Alexander Nicolaas Voormolen (3 March 1895 - 12 November 1980) was a Dutch composer.

== Family ==
Voormolen was the son of Alieda/Aleida Maria Wentholt (distant family of Jean-Philippe Rameau) and the Rotterdam chief of police Willem Voormolen, who died when Alexander was fourteen (1909). His mother died in 1913, when he was 18. In 1918, he married Marcelle Henriette Chouillet, the daughter of a minister; a divorce followed two years later. In 1928, he married Alice Clifford Grierson (portraited by Isaac Israels in the 1920s), daughter of Herbert John Clifford Grierson, professor of English literature at the University of Edinburgh. This marriage also did not last long, as she remarried to physician Frederik van Nouhuijs in 1934. In later years, he became friends with singer/singing teacher Titi Fermin (1903–1994), daughter of concert singer Adelin Fermin and pupil of Berthe Seroen. Voormolen died in the Prinsenhof nursing home in Leidschendam after a long illness. He was cremated at the Ockenburgh Crematorium in The Hague. His daughter from his second marriage, Alice Lucie Adrienne Voormolen, was the goddaughter of Lucie van Dam van Isselt and worked for many years as a secretary at the Netherlands Red Cross.

==Education==
Voormolen studied piano with Willem and Marinus Petri and composition with Johan Wagenaar at the Toonkunst Musical Academy in Utrecht. His classmates included Willem Pijper and Jacob van Domselaer. He went to Paris in 1915 at the invitation of conductor Rhené-Bâton (who had conducted Voormolen's piece Prelude at the Kurhaus in 1916), where he studied with Albert Roussel and met Maurice Ravel and Frederick Delius, among others.

==Activities==
He returned to the Netherlands in 1919 and settled in Veere, later in The Hague from 1923. He was a music reviewer at the Nieuwe Rotterdamsche Courant and librarian of the Royal Conservatory of The Hague for many years.

==Compositions==
Understandably, Voormolen was initially mainly influenced by French impressionism. Later, more Dutch influences were noticeable, for instance in his compositions Tableaux des Pays-Bas, two "children's books" (1920 and 1924), both Baron Hop suites (1924 and 1931, inspired by 18th-century court life in The Hague) and the Pastorale for oboe and string orchestra (1940). Voormolen was an admirer of Louis Couperus. He composed a number of orchestral works inspired by Couperus, such as Eline (1957, from Eline Vere) and the Kleine Haagse suite (1939). The Canzone from the oboe concert was used as a tune for the Dutch TV show De kleine zielen, based on Couperus' novel (De boeken der kleine zielen. De kleine zielen). Finally, the influence of Max Reger and Anton Bruckner can be heard in later works, such as the Sinfonia Concertante (1951) and the Ciacona e fuga (1958).
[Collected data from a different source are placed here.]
(* ===== verification/Endian.v ===== *)
(** * Endian: byte order conversion (redis/src/endianconv.c)

    [memrev16], [memrev32] and [memrev64] swap bytes of a memory block in
    place, one exchange through a temporary at a time; [intrev16],
    [intrev32] and [intrev64] apply them to the in-memory image of an
    integer.  The image is the little-endian one: the model is that of a
    little-endian host, where the [...ifbe] macros of endianconv.h are the
    identity. *)

From S2P Require Import Prelude.

(** [t = x[i]; x[i] = x[j]; x[j] = t;] *)
Definition exchange (i j : nat) (x : list Z) : list Z :=
  match x !! i, x !! j with
  | Some t, Some u => <[j := t]> (<[i := u]> x)
  | _, _ => x
  end.

Definition memrev16 (x : list Z) : list Z := exchange 0 1 x.

Definition memrev32 (x : list Z) : list Z := exchange 1 2 (exchange 0 3 x).

Definition memrev64 (x : list Z) : list Z :=
  exchange 3 4 (exchange 2 5 (exchange 1 6 (exchange 0 7 x))).

Definition intrev16 (v : Z) : Z := le_value (memrev16 (le_bytes 2 v)).
Definition intrev32 (v : Z) : Z := le_value (memrev32 (le_bytes 4 v)).
Definition intrev64 (v : Z) : Z := le_value (memrev64 (le_bytes 8 v)).

Lemma intrev_involutive n (m : list Z -> list Z) v :
  (forall x, length x = n -> m x = rev x) ->
  in_u (8 * Z.of_nat n) v ->
  let f w := le_value (m (le_bytes n w)) in f (f v) = v.
Proof.
  intros Hm Hv. cbv beta zeta. rewrite !Hm by len.
  assert (length (rev (le_bytes n v)) = n) as Hl by (rewrite length_rev; len).
  rewrite <- Hl at 1. rewrite le_bytes_value.
  - rewrite rev_involutive, le_value_bytes. now apply uwrap_id.
  - apply Forall_rev, le_bytes_ok.
Qed.

Lemma memrev64_rev x t : length x = 8%nat -> memrev64 (x ++ t) = rev x ++ t.
Proof.
  intros. do 8 (destruct x as [|? x]; [discriminate|]).
  destruct x; [reflexivity|discriminate].
Qed.
Lemma memrev32_rev x t : length x = 4%nat -> memrev32 (x ++ t) = rev x ++ t.
Proof.
  intros. do 4 (destruct x as [|? x]; [discriminate|]).
  destruct x; [reflexivity|discriminate].
Qed.
Lemma memrev16_rev x t : length x = 2%nat -> memrev16 (x ++ t) = rev x ++ t.
Proof.
  intros. do 2 (destruct x as [|? x]; [discriminate|]).
  destruct x; [reflexivity|discriminate].
Qed.

(** the exchanges reverse exactly the first 2, 4 or 8 bytes and leave the
    rest of the block alone, and reversing an integer twice gives it back. *)
Theorem endian_reversal :
  (forall x t, length x = 2%nat -> memrev16 (x ++ t) = rev x ++ t) /\
  (forall x t, length x = 4%nat -> memrev32 (x ++ t) = rev x ++ t) /\
  (forall x t, length x = 8%nat -> memrev64 (x ++ t) = rev x ++ t) /\
  (forall v, in_u 16 v -> intrev16 (intrev16 v) = v) /\
  (forall v, in_u 32 v -> intrev32 (intrev32 v) = v) /\
  (forall v, in_u 64 v -> intrev64 (intrev64 v) = v).
Proof.
  split; [exact memrev16_rev|]. split; [exact memrev32_rev|].
  split; [exact memrev64_rev|].
  split; [|split]; intros v Hv.
  - apply (intrev_involutive 2); [|exact Hv]. intros x Hx.
    rewrite <- (app_nil_r x), memrev16_rev, !app_nil_r by done. done.
  - apply (intrev_involutive 4); [|exact Hv]. intros x Hx.
    rewrite <- (app_nil_r x), memrev32_rev, !app_nil_r by done. done.
  - apply (intrev_involutive 8); [|exact Hv]. intros x Hx.
    rewrite <- (app_nil_r x), memrev64_rev, !app_nil_r by done. done.
Qed.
He dedicated his Manchmal geschieht es in tiefer Nacht (poem by Rainer Maria Rilke) to Lien Korter, and his work Madrigal (1969) to singer Elisabeth Cooymans. His works were performed by major orchestras. For example, the Royal Concertgebouw Orchestra performed Sinfonia under the direction of Willem Mengelberg; this combination also gave performances of De drie ruitertjes and Baron Hop-suite nr. 2. Voormolen also conducted the orchestra himself four times, one of which included a performance of his Concerto for two oboes with Haakon Stotijn and Jaap Stotijn as soloists. The work was also performed in the same combination under the baton of Eduard van Beinum, Willem Mengelberg, Hein Jordans and Jean Fournet. Voormolen's works were performed at 39 of that orchestra's concerts. The Residentie Orchestra, conducted by Willem van Otterloo, and the Radio Symphony Orchestra, conducted by Henk Spruit, also performed his work.

Voormolen destroyed several of his works after World War II, including the aforementioned Sinfonia.

==Awards and honors==
In 1932, Voormolen received the Muziekprijs ("Music Prize") from the municipality of The Hague for his Air Willem V. In 1961, he received the Johan Wagenaarprijs for his entire oeuvre, and the Visser Neerlandiaprijs for Three songs on British verse (1948). In 1976, he received the Penning van de Rotte from the municipality of Rotterdam. In 1978, he was awarded the honorary membership of the Haagse Kunstkring.